Method 2: Replacement of a Traditional Receptacle and Downstream Circuit Protection
When you replace a standard receptacle with a GFCI, you can also protect any outlets or fixtures which exist downstream from the GFCI. To do this, you’ll need to use the LOAD terminals on the GFCI. These are typically covered by a yellow sticker.
Specific Installation Steps for Wiring a GFCI Outlet:
- Follow steps 1 through 3 above
- At this point, you’ll need to note which wires are the power supply “LINE” wires and which are the downstream “LOAD” wires. (These allow the GFCI to work as intended and protect all the outlets on the “LOAD” side.) To do this, make certain the wires are completely separate from one another (and not touching any ground) then turn the circuit breaker back on in the panel box.
- Use a circuit tester to determine which set of wires is “hot” (the “LINE” wires).
- Turn the power back off and re-tape the breaker in the panel box to avoid accident re-activation.
- Re-strip and connect the power supply wires to the terminals marked “LINE” and the downstream wires to the terminals marked “LOAD”. Remember, White wires connect to Silver screws and Black wires connect to Brass Screws. Connect the bare ground wire(s) to the green (Ground) screw. (See Diagram B).
- Replace the receptacle, screw it back into the box and attach the cover plate.
- Turn the power back on at the circuit breaker panel.
- Plug a clock radio or light into the outlet.
- Test the GFCI by pressing the Black “Test” button on the outlet.

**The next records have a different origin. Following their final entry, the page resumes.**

(** * IAR build extension: utilities and file-watcher reconciliation

    A shallow embedding of [src/utils/utils.ts] (ListUtils, BackupUtils,
    RegexUtils) and of the watcher callbacks of [src/extension/main.ts]
    (setupFileWatchers), with the properties the specification states
    about them.

    JavaScript strings are sequences of UTF-16 code units; a regular
    expression without the [u] flag works on code units.  Strings are
    therefore lists of [N]. *)

From Stdlib Require Import Ascii String DecimalString NArith ZArith Arith Bool Lia.
From Stdlib Require Import Sorted Permutation List.
Import ListNotations.

Set Implicit Arguments.

(* ===================================================================== *)
(** * JavaScript strings *)
(* ===================================================================== *)

Module JsString.

Definition t := list N.

(** An ASCII literal as a JavaScript string. *)
Fixpoint js (s : string) : t :=
  match s with
  | EmptyString => []
  | String a s' => N_of_ascii a :: js s'
  end.

Fixpoint eqb (a b : t) : bool :=
  match a, b with
  | [], [] => true
  | x :: a', y :: b' => N.eqb x y && eqb a' b'
  | _, _ => false
  end.

(** [Array.prototype.includes] on an array of strings. *)
Definition includes (l : list t) (x : t) : bool := existsb (eqb x) l.

(** [String.prototype.startsWith]. *)
Fixpoint startsWith (s p : t) : bool :=
  match p, s with
  | [], _ => true
  | y :: p', x :: s' => N.eqb x y && startsWith s' p'
  | _ :: _, [] => false
  end.

(** Decimal rendering of a length, as template literals do. *)
Definition of_nat (n : nat) : t :=
  js (NilEmpty.string_of_uint (Nat.to_uint n)).

(** [s] occurs literally in [u]. *)
Definition occurs_in (s u : t) : Prop :=
  exists pre post, u = pre ++ s ++ post.

End JsString.

Abbreviation jsstring := JsString.t.
Abbreviation js := JsString.js.

(** Code units the source names. *)
Module Cu.
Definition slash : N := 47.       (* / *)
Definition backslash : N := 92.
Definition dot : N := 46.
Definition star : N := 42.
Definition plus : N := 43.
Definition question : N := 63.
Definition caret : N := 94.
Definition dollar : N := 36.
Definition lparen : N := 40.
Definition rparen : N := 41.
Definition bar : N := 124.
Definition letter_d : N := 100.
Definition letter_s : N := 115.
End Cu.

(* ===================================================================== *)
(** * Regular expressions (ECMAScript, no flags) *)
(* ===================================================================== *)

Module RegExp.

Local Open Scope N_scope.

(** The part of the pattern language the program uses.  [r+] is
    [Seq r (Star r)] and [r?] is [Alt r Empty]. *)
Inductive Regex : Type :=
| Empty                       (* the empty alternative *)
| Char (c : N)                (* a pattern character or an identity escape *)
| Dot                         (* any code unit but a line terminator *)
| Digit                       (* \d *)
| Space                       (* \s *)
| Bol                         (* ^ *)
| Eol                         (* $ *)
| Seq (r1 r2 : Regex)
| Alt (r1 r2 : Regex)
| Star (r : Regex)
| Group (r : Regex).          (* a parenthesised disjunction *)

Definition Plus (r : Regex) : Regex := Seq r (Star r).
Definition Opt (r : Regex) : Regex := Alt r Empty.
Lemma Group_Use_GET_witness :
  let g := Router_Group "/api" example_extra in
  fst (GET (snd (Use example_heap g example_extra))
         (fst (Use example_heap g example_extra))
         (New (node := Table.node)) "/users" (Some test_handler) nil)
  = Handle New "GET" ("/api" +:+ "/users") (Some test_handler)
      (elems example_heap example_extra ++ elems example_heap example_extra
       ++ elems (snd (Use example_heap g example_extra)) nil).
Proof.
  apply (Group_Use_GET example_heap New "/api" example_extra example_extra nil
           "/users" (Some test_handler)).
  reflexivity.
Defined.

Lemma sub_groups_share_array_witness :
  let '(g1, heap1) := Group_ sibling_heap sibling_parent "/v1" first_args in
  let '(g2, heap2) := Group_ heap1 sibling_parent "/v2" second_args in
  elems heap1 (middleware g1)
  = elems sibling_heap (middleware sibling_parent) ++ elems sibling_heap first_args
  ∧ elems heap2 (middleware g1)
    = elems sibling_heap (middleware sibling_parent)
      ++ elems sibling_heap second_args
  ∧ elems heap2 (middleware g2)
    = elems sibling_heap (middleware sibling_parent)
      ++ elems sibling_heap second_args.
Proof.
  apply (sub_groups_share_array sibling_heap sibling_parent "/v1" "/v2"
           first_args second_args 1);
    [reflexivity | reflexivity | discriminate | discriminate | reflexivity
    | vm_compute; lia].
Defined.

End GroupWitnesses.

(** ** Sequences of calls on a [Writer] *)

Module WriterCallsFacts.
Import context response responseFacts WriterCalls.

Lemma int_wrap_add (a b : Z) : int_wrap (int_wrap a + b) = int_wrap (a + b).
Proof.
  unfold int_wrap. f_equal.
  replace ((a + 2 ^ 63) mod 2 ^ 64 - 2 ^ 63 + b + 2 ^ 63)%Z
    with ((a + 2 ^ 63) mod 2 ^ 64 + b)%Z by lia.
  rewrite Zplus_mod_idemp_l. f_equal. lia.
Qed.

Lemma last_cons_default {A} (l : list A) (a d : A) :
  List.last (a :: l) d = List.last l a.
Proof.
  revert a d. induction l as [|b l IH]; intros a d; [done|].
  change (List.last (a :: b :: l) d) with (List.last (b :: l) d).
  by rewrite !IH.
Qed.

(** Before the first [Write], every [WriteHeader] reaches the underlying
    writer and the last one gives the status. *)
Lemma perform_headers (codes : list Z) (w : Writer Recorder) :
  written w = false →
  perform (map CallWriteHeader codes) w
  = mkWriter (mkRecorder (calls (ResponseWriter_ w) ++ map CallWriteHeader codes))
      (List.last codes (statusCode w)) false (size w).
Proof.
  revert w. induction codes as [|code codes IH]; intros [[cs] st wr sz] Hw;
    cbn in Hw; subst wr.
  - cbn. by rewrite app_nil_r.
  - unfold perform in *. cbn [map foldl call].
    rewrite WriteHeader_before_Write by done.
    rewrite IH by done. cbn [ResponseWriter_ statusCode size rw_WriteHeader
      recorder_writer calls].
    rewrite <- app_assoc. cbn [app]. f_equal.
    by rewrite last_cons_default.
Qed.

(** After a [Write], only the [Write]s reach the underlying writer, and the
    status stays. *)
Lemma perform_written (ops : list WriterCall) (w : Writer Recorder) (total : Z) :
  written w = true → size w = int_wrap total →
  perform ops w
  = mkWriter (mkRecorder (calls (ResponseWriter_ w) ++ filter is_write ops))
      (statusCode w) true (int_wrap (total + Z.of_nat (bytes_written ops))).
Proof.
  revert w total. induction ops as [|op ops IH]; intros [[cs] st wr sz] total Hw Hsz;
    cbn in Hw, Hsz; subst wr sz.
  - cbn. rewrite app_nil_r, Z.add_0_r. done.
  - unfold perform in *. cbn [foldl]. destruct op as [code|data].
    + cbn [call]. unfold WriteHeader. cbn [written].
      rewrite (IH _ total) by done. done.
    + cbn [call]. unfold Write. cbn.
      rewrite (IH _ (total + Z.of_nat (String.length data))%Z).
      * cbn [ResponseWriter_ statusCode calls filter is_write bytes_written
          foldr]. fold (bytes_written ops).
        rewrite <- app_assoc. cbn [app]. do 2 f_equal. lia.
      * done.
      * cbn. apply int_wrap_add.
Qed.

If the clock radio or light turns off, the outlet is working.
- Reset the GFCI by pressing the Red “Reset” button on the outlet until it clicks into place. The clock radio or light should come back on.
Wrapping It Up
Ground Fault Circuit Interrupters are critical in any home. When rewiring or simply updating your house to bring it up to code, you should add GFCI outlets as needed. This inexpensive task can provide lots of safety for your home and family. Be sure to understand exactly how to wire GFCI circuits (specifically, the LOAD function). In this way, you can protect entire areas without having to replace each individual receptacle with expensive GFCI outlets.